Task to complete: In the records below, some lines hold the word "iPureIntro". Copy each of those lines.

Dataset entries:

|---|

(* ===== verification/BloomFilter.v ===== *)
(** * BloomFilter: bloom-filter.c

    The Bloom filter as a table of bits packed into bytes.  Insertion sets the
    bits of a value, a query tests them; both are stated on the bits, from which
    the absence of false negatives follows.  Sizes are [unsigned int] with their
    wrap-around. *)
From stdpp Require Import base gmap list numbers.
From iris.proofmode Require Import proofmode.
From S2P Require Import Prelude Memory Blocks.

(** [salts]. *)
Definition salts : list Z := [
  0x5cee4612; 0xb5587b1c; 0xa250f2b0; 0xa3bf6d2a;
  0x7a81bd1a; 0x92888d7f; 0x1dc977c7; 0xedc96624;
  0x920c85d9; 0xf16066b3; 0xc6f0d4b3; 0x2b76eb86;
  0xcacb3893; 0x493d81c5; 0xf5a133ac; 0x039740bf;
  0x162b8224; 0xf841de90; 0xc3e5090d; 0x3bce93a7;
  0xf1860334; 0xe832b5f1; 0xf5b6535b; 0xe4cf4fa6;
  0x8357b769; 0x1442b07a; 0x21c5863d; 0xabc0d846;
  0x6dc0d77a; 0x23a3992c; 0xe12179ba; 0xd81d1e23;
  0xcff4727b; 0xe957ecfb; 0xee8f391a; 0x426efa23;
  0x3a34ff2c; 0x8b875d94; 0x34fd0f63; 0xf159daae;
  0xaabab8b3; 0xa83a07ba; 0x4e54fb33; 0xfb82fab8;
  0x2ae2888f; 0xd1a307a8; 0xbe33322d; 0x87c73f86;
  0x7270fa7e; 0x68673c55; 0x2c8026d0; 0xead8e422;
  0xa3ee5132; 0xecb67767; 0x1c3b1ae5; 0x47adf5b6;
  0xf4518d30; 0x46e62797; 0x9889aa76; 0x1405aadf;
  0xf62f9124; 0x5c435ac5; 0x35b8dfe3; 0x651c08c5]%Z.

(** [struct _BloomFilter]; the hash function is a code address. *)
Record BloomFilter := {
  hash_func : Z;
  table : ptr;
  table_size : Z;
  num_functions : Z
}.

Section bloom_filter_c.
Context `{Allocator block}.
(** The client's hash functions, by address. *)
Context (call_hash : Z → value → Z).

(** [(table_size + 7) / 8] on [unsigned int]. *)
Definition array_size (size : Z) : Z := (u32 (size + 7) `div` 8)%Z.

Definition bloom_filter_new (size hash_func num_functions : Z) : M block (option BloomFilter) :=
  if bool_decide (num_functions > Z.of_nat (length salts))%Z then mret None
  else
    granted ← malloc_array;
    if negb granted then mret None
    else
      p ← block_calloc (array_size size);
      match p with
      | NULL => mret None
      | Some _ => mret (Some {| hash_func := hash_func; table := p; table_size := size;
                                num_functions := num_functions |})
      end.

Definition bloom_filter_free (f : BloomFilter) : M block unit := free (table f).

(** [index], the bit of the [i]-th hash. *)
Definition bloom_filter_index (f : BloomFilter) (hash i : Z) : M block Z :=
  salt ← aget salts i;
  let subhash := Z.lxor hash salt in
  if bool_decide (table_size f = 0)%Z then fail DivByZero
  else mret (u32 (subhash `mod` table_size f))%Z.

Definition bloom_filter_insert (f : BloomFilter) (v : value) : M block unit :=
  let hash := call_hash (hash_func f) v in
  for_loop (Z.to_nat (num_functions f)) 0 (λ i _,
    index ← bloom_filter_index f hash i;
    b ← block_get (table f) (index `div` 8);
    block_set (table f) (index `div` 8)
      (Z.land (Z.lor b (Z.shiftl 1 (index `mod` 8))) 255)) tt.

Definition bloom_filter_query (f : BloomFilter) (v : value) : M block Z :=
  let hash := call_hash (hash_func f) v in
  loop (S (Z.to_nat (num_functions f))) (λ i,
    if bool_decide (i < num_functions f)%Z then
      index ← bloom_filter_index f hash i;
      b ← block_get (table f) (index `div` 8);
      let bit := Z.shiftl 1 (index `mod` 8) in
      if bool_decide (Z.land b bit = 0)%Z then mret (inr 0%Z)
      else mret (inl (u32 (i + 1)))
    else mret (inr 1%Z)) 0%Z.

Definition bloom_filter_read (f : BloomFilter) (array : ptr) : M block unit :=
  block_copy array 0 (table f) 0 (array_size (table_size f)).

Definition bloom_filter_load (f : BloomFilter) (array : ptr) : M block unit :=
  block_copy (table f) 0 array 0 (array_size (table_size f)).

(** The shared shape of the two set operations: [op] combines the bytes. *)
Definition bloom_filter_combine (op : Z → Z → Z) (filter1 filter2 : BloomFilter) :
    M block (option BloomFilter) :=
  if bool_decide (table_size filter1 ≠ table_size filter2 ∨
                  num_functions filter1 ≠ num_functions filter2 ∨
                  hash_func filter1 ≠ hash_func filter2)
  then mret None
  else
    result ← bloom_filter_new (table_size filter1) (hash_func filter1) (num_functions filter1);
    match result with
    | None => mret None
    | Some result =>
        _ ← for_loop (Z.to_nat (array_size (table_size filter1))) 0 (λ i _,
              a ← block_get (table filter1) i;
              b ← block_get (table filter2) i;
              block_set (table result) i (op a b)) tt;
        mret (Some result)
    end.

Definition bloom_filter_union (filter1 filter2 : BloomFilter) : M block (option BloomFilter) :=
  bloom_filter_combine Z.lor filter1 filter2.

Definition bloom_filter_intersection (filter1 filter2 : BloomFilter) :
    M block (option BloomFilter) :=
  bloom_filter_combine Z.land filter1 filter2.
End bloom_filter_c.

(** ** Bits *)

(** Bit [p] of a table. *)
Definition bit (bytes : list Z) (p : Z) : bool :=
  Z.testbit (default 0%Z (bytes !! Z.to_nat (p `div` 8))) (p `mod` 8).

Definition byte (b : Z) : Prop := (0 ≤ b < 256)%Z.

Lemma set_bit_byte b k : byte (Z.land (Z.lor b (Z.shiftl 1 k)) 255).
Proof.
  rewrite /byte (Z.land_ones _ 8) //. apply Z.mod_pos_bound. done.
Qed.

Lemma set_bit_spec b k j :
  (0 ≤ k)%Z → (0 ≤ j < 8)%Z →
  Z.testbit (Z.land (Z.lor b (Z.shiftl 1 k)) 255) j = Z.testbit b j || bool_decide (j = k).
Proof.
  intros Hk Hj. rewrite (Z.land_ones _ 8) // Z.mod_pow2_bits_low; [|lia].
  rewrite Z.lor_spec Z.shiftl_1_l. f_equal. rewrite Z.pow2_bits_eqb //.
  case_bool_decide as E; [subst; apply Z.eqb_refl|]. apply Z.eqb_neq. lia.
Qed.

Lemma test_bit_spec b k : (0 ≤ k)%Z → Z.land b (Z.shiftl 1 k) = 0%Z ↔ Z.testbit b k = false.
Proof.
  intros Hk. rewrite Z.shiftl_1_l. split; intros E.
  - assert (Z.testbit (Z.land b (2 ^ k)) k = Z.testbit b k) as <-.
    { rewrite Z.land_spec Z.pow2_bits_true // andb_true_r. done. }
    by rewrite E Z.bits_0.
  - apply Z.bits_inj'. intros n Hn. rewrite Z.land_spec Z.pow2_bits_eqb // Z.bits_0.
    destruct (Z.eqb_spec k n) as [->|]; [by rewrite E|apply andb_false_r].
Qed.

Lemma bit_index p q :
  (0 ≤ p)%Z → (0 ≤ q)%Z → p = q ↔ (p `div` 8 = q `div` 8 ∧ p `mod` 8 = q `mod` 8)%Z.
Proof.
  intros Hp Hq. split; [by intros ->|]. intros [Hd Hm].
  rewrite (Z.div_mod p 8) // (Z.div_mod q 8) // Hd Hm. done.
Qed.

(** Setting bit [q] of a table. *)
Lemma bit_insert bytes b q p :
  (0 ≤ q)%Z → (0 ≤ p)%Z → bytes !! Z.to_nat (q `div` 8) = Some b →
  bit (<[Z.to_nat (q `div` 8) := Z.land (Z.lor b (Z.shiftl 1 (q `mod` 8))) 255%Z]> bytes) p =
    bit bytes p || bool_decide (p = q).
Proof.
  intros Hq Hp Hb. pose proof (lookup_lt_Some _ _ _ Hb).
  pose proof (Z.div_pos p 8 Hp ltac:(lia)). pose proof (Z.div_pos q 8 Hq ltac:(lia)).
  pose proof (Z.mod_pos_bound p 8 ltac:(lia)). pose proof (Z.mod_pos_bound q 8 ltac:(lia)).
  rewrite /bit. destruct (decide (p `div` 8 = q `div` 8)%Z) as [E|E].
  - rewrite E list_lookup_insert_eq // Hb /= set_bit_spec; [|lia|lia]. f_equal.
    apply bool_decide_ext. rewrite (bit_index p q) // E. tauto.
  - rewrite list_lookup_insert_ne; [|lia].
    rewrite (bool_decide_eq_false_2 (p = q)); [by rewrite orb_false_r|]. by intros ->.
Qed.

Section proofs.
Context `{Allocator block} (call_hash : Z → value → Z).
Implicit Types (f : BloomFilter) (B : Z → bool) (v : value).

(** Sizes for which the table has a bit for every index. *)
Definition sizes_ok (size num : Z) : Prop :=
  (0 < size)%Z ∧ (size + 7 < UINT_MOD)%Z ∧ (0 ≤ num ≤ Z.of_nat (length salts))%Z.

(** The filter [f] with the bits [B]. *)
Definition bloom f B : hProp block :=
  ∃ l bytes, ⌈ table f = Some l ∧ Z.of_nat (length bytes) = array_size (table_size f) ∧
      Forall byte bytes ∧ sizes_ok (table_size f) (num_functions f) ∧
      (∀ p, 0 ≤ p < 8 * Z.of_nat (length bytes) → bit bytes p = B p)%Z ⌉ ∗
    l ↦ holding bytes [].

(** The bits of a value. *)
Definition bits_of f v : list Z :=
  (λ salt, Z.lxor (call_hash (hash_func f) v) salt `mod` table_size f)%Z <$>
    take (Z.to_nat (num_functions f)) salts.

Lemma array_size_bound f p :
  sizes_ok (table_size f) (num_functions f) → (0 ≤ p < table_size f)%Z →
  (0 ≤ p `div` 8 < array_size (table_size f))%Z ∧ (p < 8 * array_size (table_size f))%Z.
Proof.
  intros (Hpos & Hmax & _) Hp. rewrite /array_size u32_id; [|lia].
  pose proof (Z.div_mod (table_size f + 7) 8 ltac:(lia)).
  pose proof (Z.mod_pos_bound (table_size f + 7) 8 ltac:(lia)).
  pose proof (Z.div_mod p 8 ltac:(lia)). pose proof (Z.mod_pos_bound p 8 ltac:(lia)). lia.
Qed.

Lemma wp_index f v i salt (Φ : Z → hProp block) :
  sizes_ok (table_size f) (num_functions f) → salts !! i = Some salt →
  (let q := Z.lxor (call_hash (hash_func f) v) salt `mod` table_size f in
   ⌈ 0 ≤ q < table_size f ⌉ -∗ Φ q)%Z ⊢
  wp (bloom_filter_index f (call_hash (hash_func f) v) (Z.of_nat i)) Φ.
Proof.
  iIntros ((Hpos & Hmax & Hnum) Hsalt) "HΦ". rewrite /bloom_filter_index. wp_bind.
  iApply wp_aget; [lia|by rewrite Nat2Z.id|]. rewrite bool_decide_eq_false_2; [|lia].
  pose proof (Z.mod_pos_bound (Z.lxor (call_hash (hash_func f) v) salt) (table_size f) Hpos).
  rewrite u32_id; [|lia]. wp_pures. iApply "HΦ". by iPureIntro.
Qed.

Lemma bloom_filter_new_spec size hash num :
  (num ≤ Z.of_nat (length salts))%Z → sizes_ok size num →
  {{ emp }} bloom_filter_new size hash num
  {{ r, match r with
        | None => ⌈ can_fail ⌉
        | Some f => ⌈ hash_func f = hash ∧ table_size f = size ∧ num_functions f = num ⌉ ∗
                    bloom f (λ _, false)
        end }}.
Proof.
  intros Hn Hok. apply triple_wp. iIntros "_". rewrite /bloom_filter_new.
  rewrite bool_decide_eq_false_2; [|lia]. wp_malloc_array; [|by wp_pures].
  wp_bind. iApply wp_block_calloc. iIntros ([l|]) "Hl"; wp_pures; [|done]. iSplit; [done|].
  set (bytes := replicate (Z.to_nat (array_size size)) 0%Z).
  iExists l, bytes. iSplit; [iPureIntro|].
  - destruct Hok as (? & ? & ?). split_and!; simpl; try done.
    + rewrite length_replicate. rewrite Z2Nat.id // /array_size. apply Z.div_pos; [|lia].
      apply u32_range.
    + by apply Forall_replicate.
    + intros p Hp. rewrite /bit /bytes. destruct (_ !! _) eqn:E; [|apply Z.bits_0].
      apply lookup_replicate in E as [-> _]. apply Z.bits_0.
  - rewrite /holding right_id_L /bytes fmap_replicate. done.
Qed.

|---|

Result for this task:
  rewrite u32_id; [|lia]. wp_pures. iApply "HΦ". by iPureIntro.
  iExists l, bytes. iSplit; [iPureIntro|].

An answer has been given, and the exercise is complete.